What this task involves — Copy out exactly the lines from the first line of the material below through the line containing "(** [d.Milliseconds()] of", and nothing beyond them.

Provided records —
====

(* ===== verification/GoTime.v ===== *)
(** The part of package [time] the service uses.  A [time.Time] is a number
    of nanoseconds since the Unix epoch, a [time.Duration] a number of
    nanoseconds. *)
From S2P Require Import Prelude.
Local Open Scope Z_scope.

Definition Millisecond : Z := 10 ^ 6.
Definition Second : Z := 10 ^ 9.
Definition Minute : Z := 60 * Second.

(** [t.UnixMilli()]: the fraction is dropped towards the past. *)
Definition UnixMilli (t : Z) : Z := wrap64 (t / Millisecond).

(** [time.UnixMilli(ms)] *)
Definition time_UnixMilli (ms : Z) : Z := ms * Millisecond.

(** [d.Milliseconds()] of a non-negative duration. *)
Definition Milliseconds (d : Z) : Z := d / Millisecond.

(** Clock readings of this era: between 1970 and the year 2262, where every
    quantity the service derives from them fits 64 bits. *)
Definition clock_ok (t : Z) : Prop := 0 <= t < 2 ^ 63.

Lemma UnixMilli_clock t : clock_ok t -> UnixMilli t = t / Millisecond /\ 0 <= t / Millisecond < 2 ^ 44.
Proof.
  unfold clock_ok, UnixMilli, Millisecond. intros Ht.
  assert (0 <= t / 10 ^ 6 < 2 ^ 44).
  { split; [apply Z.div_pos; lia|]. apply Z.div_lt_upper_bound; lia. }
  split; [|done]. apply wrap64_id. unfold in64. lia.
Qed.

(** A moment strictly before a whole millisecond reads as an earlier one. *)
Lemma UnixMilli_lt t ms : clock_ok t -> UnixMilli t < ms <-> t < time_UnixMilli ms.
Proof.
  intros Ht. destruct (UnixMilli_clock t Ht) as [-> _]. unfold time_UnixMilli, Millisecond.
  split; intros H; [|apply Z.div_lt_upper_bound; lia].
  pose proof (Z.mod_pos_bound t (10 ^ 6)). pose proof (Z.div_mod t (10 ^ 6)). lia.
Qed.
(** ** Values *)

Definition expect (lit : string) (j : json) (b : bytes) : option (json * bytes) :=
  if HasPrefix (string_of_bytes b) lit then Some (j, drop (String.length lit) b) else None.

(** [maxNestingDepth] *)
Definition max_depth : nat := Z.to_nat 10000.

(** A value, the members of an object after its brace, and the elements of an
    array after its bracket.  [depth] is the nesting still allowed; [fuel]
    bounds the number of values and members. *)
Fixpoint scan_value (fuel depth : nat) (b : bytes) : option (json * bytes) :=
  match fuel with
  | O => None
  | S f =>
      match skip_ws b with
      | [] => None
      | c :: b1 =>
          if bool_decide (c = quote) then
            match scan_string b1 with
            | Some (raw, rest) => Some (JStr (unquote raw), rest)
            | None => None
            end
          else if bool_decide (c = "{"%char) then
            match depth with
            | O => None
            | S d =>
                match skip_ws b1 with
                | "}"%char :: rest => Some (JObj [], rest)
                | _ => match scan_members f d b1 with
                       | Some (m, rest) => Some (JObj m, rest)
                       | None => None
                       end
                end
            end
          else if bool_decide (c = "["%char) then
            match depth with
            | O => None
            | S d =>
                match skip_ws b1 with
                | "]"%char :: rest => Some (JArr [], rest)
                | _ => match scan_elements f d b1 with
                       | Some (l, rest) => Some (JArr l, rest)
                       | None => None
                       end
                end
            end
          else if bool_decide (c = "n"%char) then expect "null" JNull (c :: b1)
          else if bool_decide (c = "t"%char) then expect "true" (JBool true) (c :: b1)
          else if bool_decide (c = "f"%char) then expect "false" (JBool false) (c :: b1)
          else
            match scan_number (c :: b1) with
            | Some (lit, rest) => Some (JNum lit, rest)
            | None => None
            end
      end
  end
with scan_members (fuel depth : nat) (b : bytes) : option (list (bytes * json) * bytes) :=
  match fuel with
  | O => None
  | S f =>
      match skip_ws b with
      | c :: b1 =>
          if bool_decide (c = quote) then
            match scan_string b1 with
            | None => None
            | Some (raw, b2) =>
                match skip_ws b2 with
                | ":"%char :: b3 =>
                    match scan_value f depth b3 with
                    | None => None
                    | Some (v, b4) =>
                        match skip_ws b4 with
                        | "}"%char :: rest => Some ([(unquote raw, v)], rest)
                        | ","%char :: b5 =>
                            match scan_members f depth b5 with
                            | Some (m, rest) => Some ((unquote raw, v) :: m, rest)
                            | None => None
                            end
                        | _ => None
                        end
                    end
                | _ => None
                end
            end
          else None
      | [] => None
      end
  end
with scan_elements (fuel depth : nat) (b : bytes) : option (list json * bytes) :=
  match fuel with
  | O => None
  | S f =>
      match scan_value f depth b with
      | None => None
      | Some (v, b1) =>
          match skip_ws b1 with
          | "]"%char :: rest => Some ([v], rest)
          | ","%char :: b2 =>
              match scan_elements f depth b2 with
              | Some (l, rest) => Some (v :: l, rest)
              | None => None
              end
          | _ => None
          end
      end
  end.

(** Two calls per byte are enough, see [scan_fuel_enough]. *)
Definition scan_fuel (b : bytes) : nat := 2 * length b + 2.

(** The whole input is one value. *)
Definition parse (b : bytes) : option json :=
  match scan_value (scan_fuel b) max_depth b with
  | Some (j, rest) => match skip_ws rest with [] => Some j | _ => None end
  | None => None
  end.

(** * Struct fields *)

(** [foldName]: ASCII letters are upper-cased; of the other runes only the
    long s and the Kelvin sign fold to ASCII letters. *)
Definition ascii_upper (c : ascii) : ascii :=
  let n := byte_val c in if (97 <=? n) && (n <=? 122) then byte_of (n - 32) else c.

Fixpoint fold_name (b : bytes) : bytes :=
  match b with
  | [] => []
  | c :: b1 =>
      match b1 with
      | c1 :: b2 =>
          if (byte_val c =? 197) && (byte_val c1 =? 191) then "S"%char :: fold_name b2
          else match b2 with
               | c2 :: b3 =>
                   if (byte_val c =? 226) && (byte_val c1 =? 132) && (byte_val c2 =? 170)
                   then "K"%char :: fold_name b3 else ascii_upper c :: fold_name b1
               | [] => ascii_upper c :: fold_name b1
               end
      | [] => [ascii_upper c]
      end
  end.

Definition is_field (name : string) (key : bytes) : bool :=
  bool_decide (fold_name key = fold_name (bytes_of_string name)).

(** Storing a value into a string or an [int64] field: null leaves it as it
    is, a value of another type is an error. *)
Definition set_string (v : json) (old : string) : option string :=
  match v with
  | JStr s => Some (string_of_bytes s)
  | JNull => Some old
  | _ => None
  end.

Definition set_int64 (v : json) (old : Z) : option Z :=
  match v with
  | JNum lit => Atoi (string_of_bytes lit)
  | JNull => Some old
  | _ => None
  end.
(** C33. Exactly once: while the store's clock has not passed the expiry of a
    proof, of any number of requests that present it, in any order and mixed
    with requests presenting other proofs, exactly one is accepted. *)
Theorem memory_nonce_exactly_once m n e cs :
  seen m !! n = None ->
  Forall (fun c => cc_now c <= e /\ (cc_nonce c = n -> cc_expiresAt c = e)) cs ->
  Exists (fun c => cc_nonce c = n) cs ->
  acceptances n e cs (consume_all m cs).2 = 1%nat.
Proof.
  intros Hm Hcs Hex. assert (Forall (fun c => cc_now c <= e) cs) as Hnow.
  { eapply Forall_impl; [exact Hcs|]. naive_solver. }
  pose proof (consume_all_once m n e cs Hnow).
  pose proof (memory_first_wins m n e cs Hm) as Hf.
  assert (1 <= acceptances n e cs (consume_all m cs).2)%nat; [|lia].
  apply Hf; [|done]. eapply Forall_impl; [exact Hcs|]. naive_solver.
Qed.
End memory.

(** * The database store *)

(** What one replica does to the table is a sequence of statements, and the
    database serialises the statements of all replicas. *)
Inductive statement :=
  | StSweep (now : Z) (f : exec_fate)
  | StInsert (n : string) (e : Z) (f : exec_fate).

(** The table after a statement, and the number of rows it reports. *)
Definition exec_statement (t : gmap string Z) (s : statement) : gmap string Z * option Z :=
  match s with
  | StSweep now f => ((exec f t (sql_sweep now t)).1, None)
  | StInsert n e f =>
      let '(t', err) := exec f t (sql_insert n e t).1 in
      (t', match err with None => Some (sql_insert n e t).2 | Some _ => None end)
  end.
(* ===== verification/AuthProofProps.v ===== *)
(** What the proof scheme of [AuthProof] guarantees: the signed text
    determines what was signed, a proof names one request, the wire form
    round-trips, and [Verify] accepts exactly the fresh, well-signed proofs
    for the expected action. *)
From S2P Require Import Prelude GoStrings GoError GoTime Base64 Json JsonFacts AuthProof.
Local Open Scope Z_scope.

(** * The action names the request *)

Definition space : ascii := " "%char.

(** The parts of a request line as net/http hands them out: split at spaces,
    with a target that begins with a slash (or [*]). *)
Definition request_line_ok (method uri : string) : Prop :=
  str_free space method /\ str_free space uri /\ HasPrefix uri "sha256=" = false.

Definition digest_ok (d : string) : Prop := d = "" \/ match_lower_hex 64 d = true.

Lemma digest_free d : digest_ok d -> str_free space d.
Proof. intros [->|Hd]; [done|]. by eapply match_lower_hex_free. Qed.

====

Response to this task —
(* ===== verification/GoTime.v ===== *)
(** The part of package [time] the service uses.  A [time.Time] is a number
    of nanoseconds since the Unix epoch, a [time.Duration] a number of
    nanoseconds. *)
From S2P Require Import Prelude.
Local Open Scope Z_scope.

Definition Millisecond : Z := 10 ^ 6.
Definition Second : Z := 10 ^ 9.
Definition Minute : Z := 60 * Second.

(** [t.UnixMilli()]: the fraction is dropped towards the past. *)
Definition UnixMilli (t : Z) : Z := wrap64 (t / Millisecond).

(** [time.UnixMilli(ms)] *)
Definition time_UnixMilli (ms : Z) : Z := ms * Millisecond.

(** [d.Milliseconds()] of a non-negative duration. *)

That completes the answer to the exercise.